Jesus gave a game plan for how to deal with those who rejected His followers.
“If you’re not welcomed, not listened to, quietly withdraw. Don’t make a scene. Shrug your shoulders and be on your way.” (Mark 6, The Message)
Why? Because making a scene would not change anyone’s mind about Jesus. However, showing grace might. Paul made the uncomfortable suggestion to the church in Rome that we should “bless” those who persecute us. I suspect that persecution was more serious to the early church than second hand comments from a bad celebrity roast. I am not sure that I am generally able to bless those who simply annoy me…let alone persecute me. But that would demonstrate grace in a graceless world and it would make a clear differentiation between followers of Jesus and other religions.
These words from Jesus seem to apply to our cultural challenges today.
“You have heard the law that says, ‘Love your neighbor’ and hate your enemy.

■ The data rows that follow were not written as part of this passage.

(** ** Removal *)

Lemma remove_found nID st p :
  nID <> 0 ->
  StdMap.find nID (m_mServices st) = Some p ->
  exists st',
    remove nID st = Ok (true, st')
    /\ m_mServices st' = StdMap.erase nID (m_mServices st)
    /\ m_nLastID st' = Z.min (nID - 1) (m_nLastID st)
    /\ emitted st' = emitted st ++ [serviceRemoved nID]
    /\ same_frame st st'.
Proof.
  intros Hnz Hf. unfold remove. apply Z.eqb_neq in Hnz. rewrite Hnz. run. rewrite Hf. run.
  destruct (nID - 1 <? m_nLastID st) eqn:Hlt; eexists; (split; [reflexivity|]); cbn;
    repeat split; lia.
Qed.

Lemma remove_missing nID st :
  nID = 0 \/ StdMap.find nID (m_mServices st) = None ->
  exists st',
    remove nID st = Ok (false, st')
    /\ m_mServices st' = m_mServices st
    /\ m_nLastID st' = m_nLastID st
    /\ emitted st' = emitted st
    /\ errors (systemLog st') <> errors (systemLog st).
Proof.
  assert (Hlog : forall l (e : LogSeverity.t * string),
             fst e = LogSeverity.Error -> errors (l ++ [e]) <> errors l).
  { intros l e He H. unfold errors in H. rewrite filter_app in H. cbn in H.
    rewrite He in H. cbn in H.
    apply (f_equal (@List.length _)) in H. rewrite length_app in H. cbn in H. lia. }
  intros H. unfold remove. destruct (nID =? 0) eqn:Hz; run.
  - eexists. split; [reflexivity|]. cbn. repeat split. now apply Hlog.
  - destruct H as [-> | H]; [discriminate|]. rewrite H. run.
    eexists. split; [reflexivity|]. cbn. repeat split. now apply Hlog.
Qed.

Lemma keys_erase {V} k (m : StdMap.t V) :
  StdMap.keys (StdMap.erase k m) = filter (fun k' => negb (k' =? k)) (StdMap.keys m).
Proof.
  unfold StdMap.erase, StdMap.keys.
  induction m as [|[k0 v0] m IH]; cbn; [reflexivity|].
  destruct (k0 =? k); cbn; now rewrite IH.
Qed.
Lemma find_none_existsb {A} (p : A -> bool) (l : list A) :
  existsb p l = false -> find p l = None.
Proof.
  induction l as [|x l IH]; [reflexivity|]. simpl.
  destruct (p x); [discriminate | exact IH].
Qed.

Lemma existsb_find_none {A} (p : A -> bool) (l : list A) :
  find p l = None -> existsb p l = false.
Proof.
  induction l as [|x l IH]; [reflexivity|]. simpl.
  destruct (p x); [discriminate | exact IH].
Qed.

Lemma try_fill_spec (driver : string -> option (list field)) (selectors : list string) :
  fst (try_fill driver selectors) = existsb accepts (candidates driver selectors)
  /\ typed_into (snd (try_fill driver selectors))
     = match find accepts (candidates driver selectors) with
       | Some f => [f]
       | None => []
       end.
Proof.
  induction selectors as [|sel rest [IH1 IH2]]; [split; reflexivity|].
  unfold candidates in *. cbn [try_fill map concat].
  destruct (driver sel) as [elems|]; simpl; [|auto].
  destruct (fill_first_spec elems) as [H1 H2].
  rewrite existsb_app, find_app.
  destruct (fill_first elems) as [done calls]. simpl in H1, H2.
  destruct done.
  - simpl. rewrite <- H1. simpl. split; [reflexivity|].
    rewrite H2. destruct (find accepts elems) eqn:F; [reflexivity|].
    apply existsb_find_none in F. congruence.
  - destruct (try_fill driver rest) as [done' calls']. simpl in *.
    rewrite <- H1. simpl. split; [exact IH1|].
    rewrite typed_into_app, H2, IH2.
    rewrite (find_none_existsb accepts elems) by (symmetry; exact H1). reflexivity.
Qed.

(** X26. [try_fill] types the value into one field at most: the first
    field, in the order of the selectors and of their elements, whose
    [clear] and [send_keys] both return; it returns [True] exactly when
    there is such a field, and a selector whose query raises is passed
    over. *)
Theorem try_fill_types_into_first_taker (driver : string -> option (list field))
    (selectors : list string) :
  (fst (try_fill driver selectors) = true <->
   exists f, f ∈ candidates driver selectors /\ accepts f = true)
  /\ typed_into (snd (try_fill driver selectors))
     = match find accepts (candidates driver selectors) with
       | Some f => [f]
       | None => []
       end
  /\ (length (typed_into (snd (try_fill driver selectors))) <= 1)%nat.
Proof.
  destruct (try_fill_spec driver selectors) as [H1 H2].
  split; [|split; [exact H2|]].
  - rewrite H1, existsb_exists. split.
    + intros (f & Hin & Ha). exists f. split; [apply list_elem_of_In|]; auto.
    + intros (f & Hin & Ha). exists f. split; [apply list_elem_of_In|]; auto.
  - rewrite H2. destruct (find accepts _); simpl; lia.
Qed.

(** X27. Marking a key that is not stored does nothing: no row is made,
    no row is changed; and two marks can be made in either order. *)
Theorem mark_as_notified_absent_and_commutes (d : db) (url name url' name' : string) :
  ((url, name) ∉ keys d -> mark_as_notified d url name = d)
  /\ mark_as_notified (mark_as_notified d url name) url' name'
     = mark_as_notified (mark_as_notified d url' name') url name.
Proof.
  split.
  - intros Habs. destruct d as [rs li]. unfold mark_as_notified; simpl. f_equal.
    unfold keys in Habs; simpl in Habs.
    induction rs as [|r rs IH]; [reflexivity|]. simpl.
    rewrite IH by (intros H; apply Habs; right; exact H).
    destruct (matches url name r) eqn:E; [|reflexivity].
    exfalso. apply matches_key in E. apply Habs. simpl. rewrite E. left.
  - unfold mark_as_notified; simpl. f_equal. rewrite !map_map. apply map_ext.
    intros r.
    destruct (matches url name r) eqn:E1, (matches url' name' r) eqn:E2;
      rewrite ?matches_set_notified, ?E1, ?E2; reflexivity.
Qed.

End LoginExtras.
(** * transform_markdown.py: the report-to-Markdown line rewriter

    A shallow embedding of [transform_content] and [check_if_transformed]
    from [docs/old_2/transform_markdown.py], and the properties of the
    natural-language specification that concern them.

    A Python [str] is a sequence of Unicode code points; it is modelled as a
    list of code points ([N]).  The character classes used by [str.strip],
    [str.splitlines] and the [re] module ([\s]) are the ones of CPython
    ([Py_UNICODE_ISSPACE], [_PyUnicode_IsLinebreak]).  The table behind [\d]
    ([Py_UNICODE_ISDECIMAL], the Unicode category Nd) depends on the version
    of the Unicode database and is a parameter of the development. *)

From Stdlib Require Import String Ascii.
From Stdlib Require Import List NArith Bool Arith Lia.
Import ListNotations.

(** ** Strings *)

Abbreviation char := N (only parsing).
Abbreviation str := (list N) (only parsing).

(** A literal of the source, as a sequence of code points. *)
Definition py (s : string) : str := map N_of_ascii (list_ascii_of_string s).

Definition LF : char := 10%N.
Definition CR : char := 13%N.
Definition star : char := 42%N.
Definition dash : char := 45%N.
Definition dot_char : char := 46%N.
Definition colon : char := 58%N.
Definition space : char := 32%N.

(** [Py_UNICODE_ISSPACE]: what [str.strip()] removes and what [\s] matches. *)
Definition isspace (c : char) : bool :=
  ((9 <=? c) && (c <=? 13) || (28 <=? c) && (c <=? 32)
   || (c =? 133) || (c =? 160) || (c =? 5760)
   || (8192 <=? c) && (c <=? 8202)
   || (c =? 8232) || (c =? 8233) || (c =? 8239) || (c =? 8287)
   || (c =? 12288))%N.

(** [_PyUnicode_IsLinebreak]: where [str.splitlines()] cuts. *)
Definition is_linebreak (c : char) : bool :=
  ((10 <=? c) && (c <=? 13) || (28 <=? c) && (c <=? 30)
   || (c =? 133) || (c =? 8232) || (c =? 8233))%N.

Fixpoint takeWhile {A : Type} (p : A -> bool) (s : list A) : list A :=
  match s with
  | c :: r => if p c then c :: takeWhile p r else []
  | [] => []
  end.

Fixpoint dropWhile {A : Type} (p : A -> bool) (s : list A) : list A :=
  match s with
  | c :: r => if p c then dropWhile p r else s
  | [] => []
  end.

Definition lstrip (s : str) : str := dropWhile isspace s.
Definition rstrip (s : str) : str := rev (dropWhile isspace (rev s)).

(** [s.strip()] *)
Definition strip (s : str) : str := rstrip (lstrip s).

Fixpoint str_eqb (a b : str) : bool :=
  match a, b with
  | [], [] => true
  | x :: a', y :: b' => (x =? y)%N && str_eqb a' b'
  | _, _ => false
  end.

(** [s.startswith(p)] *)
Fixpoint startswith (p s : str) : bool :=
  match p, s with
  | [], _ => true
  | x :: p', y :: s' => (x =? y)%N && startswith p' s'
  | _ :: _, [] => false
  end.

Definition is_empty {A : Type} (s : list A) : bool :=
  match s with [] => true | _ => false end.

(** The test that [l.strip()] is the empty string. *)
Definition is_blank (l : str) : bool := is_empty (strip l).

(** [content.splitlines()]: cuts at every line break, [\r\n] counting as
    one; no empty line is produced after a final line break. *)
Fixpoint splitlines (s : str) : list str :=
  match s with
  | [] => []
  | c :: r =>
      if is_linebreak c then
        match r with
        | d :: r' =>
            if (c =? CR)%N && (d =? LF)%N then [] :: splitlines r'
            else [] :: splitlines r
        | [] => [[]]
        end
      else
        match splitlines r with
        | [] => [[c]]
        | l :: ls => (c :: l) :: ls
        end
  end.

(** [join] with a newline as separator. *)
Fixpoint join_lines (ls : list str) : str :=
  match ls with
  | [] => []
  | [l] => l
  | l :: ls' => l ++ LF :: join_lines ls'
  end.

(** ** Regular expressions

    Each pattern of the source is matched by [re.match], that is, at the
    start of the string.  The functions below return what the backtracking
    matcher returns: greedy [\s+], [\s*] and [\s{2,}] first take the whole
    run of white space, [.] matches every character but a newline, and [$]
    matches at the end of the string or before a newline that ends it. *)

Definition dot (c : char) : bool := negb (c =? LF)%N.

(** The string without the newline that ends it, if any: where [$] looks. *)
Definition chomp (s : str) : str :=
  match rev s with
  | c :: r => if (c =? LF)%N then rev r else s
  | [] => []
  end.

(** [re.match] of the pattern [^ \* \s+ ( .+? ) : $] (written here with
    blanks between its parts), giving [group(1)].  When nothing is left
    between the white space and the final colon, the matcher gives back one
    character of white space to [.+?]. *)
Definition match_2c (s : str) : option str :=
  match s with
  | c :: r =>
      if (c =? star)%N then
        let ws := takeWhile isspace r in
        match rev (chomp (dropWhile isspace r)) with
        | e :: g' =>
            if (e =? colon)%N then
              match rev g' with
              | [] =>
                  match rev ws with
                  | w :: _ :: _ => if dot w then Some [w] else None
                  | _ => None
                  end
              | g => if is_empty ws then None
                     else if forallb dot g then Some g else None
              end
            else None
        | [] => None
        end
      else None
  | [] => None
  end.

(** [re.match] of the pattern [^ \s{2,} \* \s+ ( .* )], giving [group(1)]. *)
Definition match_2d (line : str) : option str :=
  if 2 <=? length (takeWhile isspace line) then
    match dropWhile isspace line with
    | c :: r =>
        if (c =? star)%N && negb (is_empty (takeWhile isspace r))
        then Some (takeWhile dot (dropWhile isspace r))
        else None
    | [] => None
    end
  else None.

(** [re.match] of the pattern [^ ( \s* ) ( \* | - ) \s+ ( .* )], giving the
    three groups. *)
Definition sub_item_match (line : str) : option (str * char * str) :=
  match dropWhile isspace line with
  | m :: r =>
      if ((m =? star) || (m =? dash))%N
         && negb (is_empty (takeWhile isspace r))
      then Some (takeWhile isspace line, m, takeWhile dot (dropWhile isspace r))
      else None
  | [] => None
  end.

Section Digits.

(** [Py_UNICODE_ISDECIMAL], what [\d] matches. *)
Variable isdecimal : char -> bool.

(** After a first digit: more digits, then a period and a white space. *)
Fixpoint digits_dot_space (s : str) : bool :=
  match s with
  | c :: r =>
      (c =? dot_char)%N && match r with d :: _ => isspace d | [] => false end
      || isdecimal c && digits_dot_space r
  | [] => false
  end.

(** [re.match] of the pattern [^ \d+ \. \s+ .*], as a truth value. *)
Definition match_numbered (s : str) : bool :=
  match s with
  | c :: r => isdecimal c && digits_dot_space r
  | [] => false
  end.

(** ** The transformation *)

(** The two section flags of [transform_content]; one pair of variables
    serves both loops. *)
Record flags := Flags {
  in_key_findings : bool;
  in_actionable_recommendations : bool
}.

Definition no_section : flags := Flags false false.
Definition key_findings : flags := Flags true false.
Definition actionable : flags := Flags false true.

(** One iteration of the first loop: the flags after it and the line
    appended to [temp_lines]. *)
Definition pass1_step (st : flags) (line : str) : flags * str :=
  let stripped_line := strip line in
  if startswith (py "File Path: ") stripped_line then
    let path_content := strip (skipn (length (py "File Path: ")) stripped_line) in
    (st, py "## File Path: `" ++ path_content ++ py "`")
  else if str_eqb stripped_line (py "Overall Assessment:") then
    (Flags false false, py "## Overall Assessment")
  else if str_eqb stripped_line (py "Key Findings and Suggestions:") then
    (Flags true false, py "## Key Findings and Suggestions")
  else if str_eqb stripped_line (py "Actionable Recommendations:") then
    (Flags false true, py "## Actionable Recommendations")
  else
    match (if in_key_findings st then match_2c stripped_line else None) with
    | Some g => (st, py "### " ++ strip g)
    | None => (st, line)
    end.

(** The first loop: the flags it ends with, and [temp_lines]. *)
Fixpoint pass1 (st : flags) (lines : list str) : flags * list str :=
  match lines with
  | [] => (st, [])
  | line :: rest =>
      let '(st1, out) := pass1_step st line in
      let '(st2, outs) := pass1 st1 rest in
      (st2, out :: outs)
  end.
(** * golf-intel: the data-shaping layer of [src/index.ts]

    The service is a set of request handlers.  Each one fetches JSON from
    the upstream API, reads fields through optional chaining, slices and
    maps arrays, and returns an [{ output: ... }] envelope.

    The embedding keeps the program's own view of its data: upstream
    payloads are loosely typed JSON values, property access on [null] or
    [undefined] raises a [TypeError], a method that the receiver lacks
    raises a [TypeError], [||] and [?:] test JavaScript truthiness.
    Handlers are functions into an error monad; a rejected promise is
    [Throw].

    Numbers are modelled as integers ([Z]); strings as sequences of 8-bit
    characters, with [toUpperCase] acting on the ASCII letters. *)

From Stdlib Require Import ZArith List String Ascii Bool Lia DecimalString.
Import ListNotations.

Local Open Scope Z_scope.
Local Open Scope list_scope.
Local Open Scope string_scope.

(** ** JavaScript values and exceptions *)

Module JS.

#[local] Set Warnings "-register-all".

Inductive value : Type :=
| VUndefined
| VNull
| VBool (b : bool)
| VNum (n : Z)
| VStr (s : string)
| VArr (elems : list value)
| VObj (fields : list (string * value)).

Inductive exn : Type :=
| TypeError                 (* property of null/undefined, or call of a non-function *)
| ApiError (status : Z)     (* new Error(`API error: ${response.status}`) *)
| NetworkError              (* fetch(url) rejected *)
| SyntaxError               (* response.json() rejected *)
| External (tag : string).  (* raised inside a library collaborator *)

Inductive res (A : Type) : Type :=
| Ok (a : A)
| Throw (e : exn).

Arguments Ok {A} a.
Arguments Throw {A} e.

Definition bind {A B : Type} (m : res A) (k : A -> res B) : res B :=
  match m with
  | Ok a => k a
  | Throw e => Throw e
  end.

Notation "x <- m ;; k" := (bind m (fun x => k))
  (at level 61, m at next level, right associativity).

(** [ToBoolean] *)
Definition truthy (v : value) : bool :=
  match v with
  | VUndefined | VNull => false
  | VBool b => b
  | VNum n => negb (n =? 0)%Z
  | VStr s => negb (s =? EmptyString)%string
  | VArr _ | VObj _ => true
  end.

Definition nullish (v : value) : bool :=
  match v with
  | VUndefined | VNull => true
  | _ => false
  end.

(** [a || b] *)
Definition js_or (a b : value) : value := if truthy a then a else b.

Fixpoint lookup (k : string) (fs : list (string * value)) : value :=
  match fs with
  | [] => VUndefined
  | (k', v) :: fs' => if (k =? k')%string then v else lookup k fs'
  end.

Fixpoint has_key (k : string) (fs : list (string * value)) : bool :=
  match fs with
  | [] => false
  | (k', _) :: fs' => (k =? k')%string || has_key k fs'
  end.

(** Own enumerable property write, as an object spread followed by a later
    key of the same name does: an existing key keeps its place. *)
Fixpoint obj_set (k : string) (v : value) (fs : list (string * value))
  : list (string * value) :=
  match fs with
  | [] => [(k, v)]
  | (k', v') :: fs' =>
      if (k =? k')%string then (k, v) :: fs' else (k', v') :: obj_set k v fs'
  end.

(** The value of [v.k] for a receiver that is neither [null] nor
    [undefined].  The keys the handlers read are data keys; of the
    built-in properties only [length] is read. *)
Definition prop (v : value) (k : string) : value :=
  match v with
  | VObj fs => lookup k fs
  | VArr l => if (k =? "length")%string then VNum (Z.of_nat (List.length l)) else VUndefined
  | VStr s => if (k =? "length")%string then VNum (Z.of_nat (String.length s)) else VUndefined
  | _ => VUndefined
  end.

(** [v.k] *)
Definition get (v : value) (k : string) : res value :=
  if nullish v then Throw TypeError else Ok (prop v k).

(** [v?.k] *)
Definition opt_get (v : value) (k : string) : value :=
  if nullish v then VUndefined else prop v k.

Definition nat_key (i : nat) : string := NilZero.string_of_uint (Nat.to_uint i).

Definition char_at (s : string) (i : nat) : value :=
  match String.get i s with
  | Some c => VStr (String c EmptyString)
  | None => VUndefined
  end.

Definition elem (v : value) (i : nat) : value :=
  match v with
  | VArr l => nth i l VUndefined
  | VStr s => char_at s i
  | VObj fs => lookup (nat_key i) fs
  | _ => VUndefined
  end.

(** [v[i]] *)
Definition idx (v : value) (i : nat) : res value :=
  if nullish v then Throw TypeError else Ok (elem v i).

(** [v?.[i]] *)
Definition opt_idx (v : value) (i : nat) : value :=
  if nullish v then VUndefined else elem v i.

(** [recv?.m(...)]: the call is skipped when the receiver is nullish. *)
Definition opt_call (recv : value) (call : value -> res value) : res value :=
  if nullish recv then Ok VUndefined else call recv.

(** [a || b] where evaluating [b] may raise *)
Definition or_else (a : value) (b : res value) : res value :=
  if truthy a then Ok a else b.

(** [a === s] for a string [s] *)
Definition strict_eq_str (a : value) (s : string) : bool :=
  match a with
  | VStr t => (t =? s)%string
  | _ => false
  end.

(** *** Strings *)

Fixpoint drop (n : nat) (s : string) : string :=
  match n, s with
  | O, _ => s
  | S n', String _ s' => drop n' s'
  | S _, EmptyString => EmptyString
  end.

Fixpoint take (n : nat) (s : string) : string :=
  match n, s with
  | S n', String c s' => String c (take n' s')
  | _, _ => EmptyString
  end.

(** Index of the first occurrence of [pat] in [s]. *)
Fixpoint index_of (pat s : string) : option nat :=
  if String.prefix pat s then Some O
  else match s with
       | EmptyString => None
       | String _ s' => option_map S (index_of pat s')
       end.

(** [s.includes(pat)] *)
Definition includes (pat s : string) : bool :=
  match index_of pat s with
  | Some _ => true
  | None => false
  end.

(** [s.split(sep)] for a non-empty separator.  [skip] counts the
    characters of a separator just matched that are still to be passed
    over; [cur] is the piece being collected. *)
Fixpoint split_go (sep : string) (skip : nat) (cur s : string) : list string :=
  match s with
  | EmptyString => [cur]
  | String c s' =>
      match skip with
      | S k => split_go sep k cur s'
      | O =>
          if String.prefix sep s
          then cur :: split_go sep (String.length sep - 1) EmptyString s'
          else split_go sep O (cur ++ String c EmptyString) s'
      end
  end.

Definition split (sep s : string) : list string := split_go sep O EmptyString s.

(** [s.replace(pat, repl)] with a string pattern: the first occurrence. *)
Fixpoint replace (pat repl s : string) : string :=
  if String.prefix pat s then repl ++ drop (String.length pat) s
  else match s with
       | EmptyString => EmptyString
       | String c s' => String c (replace pat repl s')
       end.

Definition upper_char (c : ascii) : ascii :=
  let n := nat_of_ascii c in
  if (97 <=? n)%nat && (n <=? 122)%nat then ascii_of_nat (n - 32) else c.

Fixpoint toUpperCase (s : string) : string :=
  match s with
  | EmptyString => EmptyString
  | String c s' => String (upper_char c) (toUpperCase s')
  end.

(** *** [slice(0, e)] *)

(** The number of elements [x.slice(0, e)] keeps out of [len]. *)
Definition slice_count (len : nat) (e : Z) : nat :=
  Z.to_nat (if (e <? 0)%Z then Z.max (Z.of_nat len + e) 0
            else Z.min e (Z.of_nat len)).

Definition slice_list {A : Type} (e : Z) (l : list A) : list A :=
  firstn (slice_count (List.length l) e) l.

(** *** Method calls on an arbitrary receiver *)

Definition call_slice (e : Z) (recv : value) : res value :=
  match recv with
  | VArr l => Ok (VArr (slice_list e l))
  | VStr s => Ok (VStr (take (slice_count (String.length s) e) s))
  | _ => Throw TypeError
  end.

Fixpoint mapi_from (f : value -> nat -> res value) (i : nat) (l : list value)
  : res (list value) :=
  match l with
  | [] => Ok []
  | x :: l' =>
      y <- f x i ;;
      ys <- mapi_from f (S i) l' ;;
      Ok (y :: ys)
  end.

(** [recv.map((c, i) => f c i)] *)
Definition call_map (f : value -> nat -> res value) (recv : value) : res value :=
  match recv with
  | VArr l => ys <- mapi_from f O l ;; Ok (VArr ys)
  | _ => Throw TypeError
  end.

Fixpoint find_first (p : value -> res bool) (l : list value) : res value :=
  match l with
  | [] => Ok VUndefined
  | x :: l' => b <- p x ;; if b then Ok x else find_first p l'
  end.

(** [recv.find(c => p c)] *)
Definition call_find (p : value -> res bool) (recv : value) : res value :=
  match recv with
  | VArr l => find_first p l
  | _ => Throw TypeError
  end.

Definition call_split (sep : string) (recv : value) : res value :=
  match recv with
  | VStr s => Ok (VArr (map VStr (split sep s)))
  | _ => Throw TypeError
  end.

Definition is_str (s : string) (v : value) : bool := strict_eq_str v s.

Definition call_includes (pat : string) (recv : value) : res value :=
  match recv with
  | VStr s => Ok (VBool (includes pat s))
  | VArr l => Ok (VBool (existsb (is_str pat) l))
  | _ => Throw TypeError
  end.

That is my struggle. How am I different if I am cynical and angry toward Dana Jacobson or anyone who makes an offensive comment? So I choose to believe her apology and I choose to pray for her. I choose to grant grace. I would gently challenge one comment she made.
“My actions at the roast were inappropriate and in no way represent who I am. I won’t make excuses for my behavior, but I do hope I can be forgiven for such a poor lack of judgment.”
At the heart of the Gospel is the fact that such unseemly behavior does represent who you are when you strip away the masks. Jesus made it clear that what is in our hearts reveals who we really are.
But the words you speak come from the heart—that’s what defiles you. (Matthew 15, NLT).
Sometimes what comes from deep within surprises us. Perhaps alcohol released some of that darkness. I don’t know what caused Dana Jacobson to act the way she did. I will say this from one lonely follower of Jesus.
I do forgive you. I appreciate that you make no excuses. And I pray that you will come to know the Jesus that I know. That you will meet an authentic follower of Jesus.
And to my fellow travelers in this journey I hope you are encouraged in spite of getting run over by a few secular buses recently. Despite shelves of bestsellers denouncing God faith in Him continues to grow. Despite unprecedented opposition from universities and professors Christianity survives and often thrives on our campuses. Despite the legal and intellectual efforts of militant atheists millions are choosing to follow Christ. I have often said that the greatest apologetic of all is that Christianity is flourishing in spite of Christians.
God’s plan is being accomplished. I choose to trust Him. I don’t need to make God look good. I just need to be faithful.